> **Your assignment**
If a line in the records contains the string "intros", show that line.

↓

Lemma syLoop_balanced toks : forall st,
  Forall (fun t => opOrLParen t = true) (sy_stack st) ->
  (exists out,
      (st' <- syLoop toks st ;; drain (sy_stack st') (sy_out st')) = Ok out) <->
  balanced (openParens (sy_stack st)) toks = true.
Proof.
  induction toks as [|t toks IH]; intros st Hst; cbn [syLoop bind balanced].
  - rewrite drain_result, (drain_openParens _ Hst).
    destruct (Nat.eqb (openParens (sy_stack st)) 0); cbn [negb]; split;
      eauto; try discriminate. intros [out H]; discriminate.
  - unfold syStep. destruct (typ t) eqn:Et.
    + cbn [bind]. rewrite (IH (mkSy _ _)) by exact Hst. reflexivity.
    + pose proof (popOps_openParens t (sy_stack st) (sy_out st)) as Hc.
      assert (Hs : Forall (fun t => opOrLParen t = true)
                     (fst (popOps t (sy_stack st) (sy_out st)))).
      { rewrite popOps_while. cbn [fst]. clear - Hst.
        induction Hst as [|x l Hx Hl IHl]; cbn [dropWhile]; [constructor|].
        destruct (popsBefore t x); [assumption | constructor; assumption]. }
      destruct (popOps t (sy_stack st) (sy_out st)) as [stack out].
      cbn [bind fst] in *.
      assert (Ht : opOrLParen t = true) by (unfold opOrLParen; now rewrite Et).
      rewrite (IH (mkSy _ _)) by (constructor; assumption).
      cbn [sy_stack]. unfold openParens in *. cbn [filter].
      unfold isLParen at 1. rewrite Et. cbn [tokType_eqb]. now rewrite Hc.
    + cbn [bind].
      assert (Ht : opOrLParen t = true) by (unfold opOrLParen; now rewrite Et).
      rewrite (IH (mkSy _ _)) by (constructor; assumption).
      cbn [sy_stack]. unfold openParens. cbn [filter].
      unfold isLParen at 1. rewrite Et. reflexivity.
    + pose proof (popToLParen_openParens (sy_stack st) (sy_out st)) as Hc.
      assert (Hs : Forall (fun t => opOrLParen t = true)
                     (snd (fst (popToLParen (sy_stack st) (sy_out st))))).
      { clear - Hst. generalize (sy_out st).
        induction Hst as [|x l Hx Hl IHl]; intros out; cbn [popToLParen];
          [constructor|].
        destruct (tokType_eqb (typ x) tLParen); [assumption | apply IHl]. }
      pose proof (popToLParen_found (sy_stack st) (sy_out st)) as Hf.
      destruct (popToLParen (sy_stack st) (sy_out st)) as [[found stack] out].
      cbn [fst snd] in *. rewrite Hc. destruct found; cbn [bind Nat.add].
      * rewrite (IH (mkSy _ _)) by exact Hs. reflexivity.
      * assert (Hz : openParens stack = 0).
        { enough (openParens (sy_stack st) = 0) by lia.
          clear - Hf. unfold openParens.
          induction (sy_stack st) as [|x l IHl]; [reflexivity|].
          cbn [existsb filter] in *. destruct (isLParen x); [discriminate|].
          apply IHl. now symmetry. }
        rewrite Hz. split; [intros [o H]; discriminate | discriminate].
Qed.
(** * Order system service: stock reservation, cancellation and the
      cache-aside product read path

    A shallow embedding of [src/services/OrderService.ts]
    ([OrderService.createOrder], [OrderService.cancelOrder]) and of
    [ProductService.getProductById], together with the parts of
    [config/rabbitmq.ts] they call.

    The services are asynchronous code over three external stores (the
    relational store behind TypeORM, Redis, the RabbitMQ channel).  Every
    [await] of the source, and every call of the channel of amqplib, is one
    command of the type [Cmd]; a service method is a program [Prog] over
    these commands; [handle] gives each command its meaning on a [World],
    [run] executes one request from start to end, and [run_schedule]
    interleaves several requests at their [await]s. *)

From stdpp Require Import gmap strings list fin_maps pretty.
From Stdlib Require Import ZArith Lia Ascii.

Local Open Scope string_scope.
Local Open Scope Z_scope.
Local Open Scope list_scope.

(** ** Entities *)

(** [entities/Order.ts], [OrderStatus]. *)
Inductive OrderStatus := PENDING | CONFIRMED | FAILED | CANCELLED | COMPLETED.

(** [entities/EventLog.ts], [EventType]. *)
Inductive EventType :=
  | ORDER_CREATED | STOCK_RESERVED | PAYMENT_PROCESSED
  | ORDER_CONFIRMED | ORDER_FAILED | ORDER_CANCELLED.

Global Instance OrderStatus_eq_dec : EqDecision OrderStatus.
Proof. solve_decision. Defined.

Global Instance EventType_eq_dec : EqDecision EventType.
Proof. solve_decision. Defined.

(** [entities/Product.ts].  [stock] and [reservedStock] are [int] columns;
    [price] is a [decimal] column, whose JavaScript arithmetic is kept
    abstract in the type [num] (see [JsRuntime]). *)
Record Product {num : Type} := mkProduct {
  p_id : string;
  p_name : string;
  p_price : num;
  p_stock : Z;
  p_reservedStock : Z;
  p_isActive : bool;
}.
Global Arguments Product : clear implicits.
Global Arguments mkProduct {num}.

↑

> **Output of the exercise**
  induction toks as [|t toks IH]; intros st Hst; cbn [syLoop bind balanced].
      eauto; try discriminate. intros [out H]; discriminate.
        induction Hst as [|x l Hx Hl IHl]; intros out; cbn [popToLParen];
        rewrite Hz. split; [intros [o H]; discriminate | discriminate].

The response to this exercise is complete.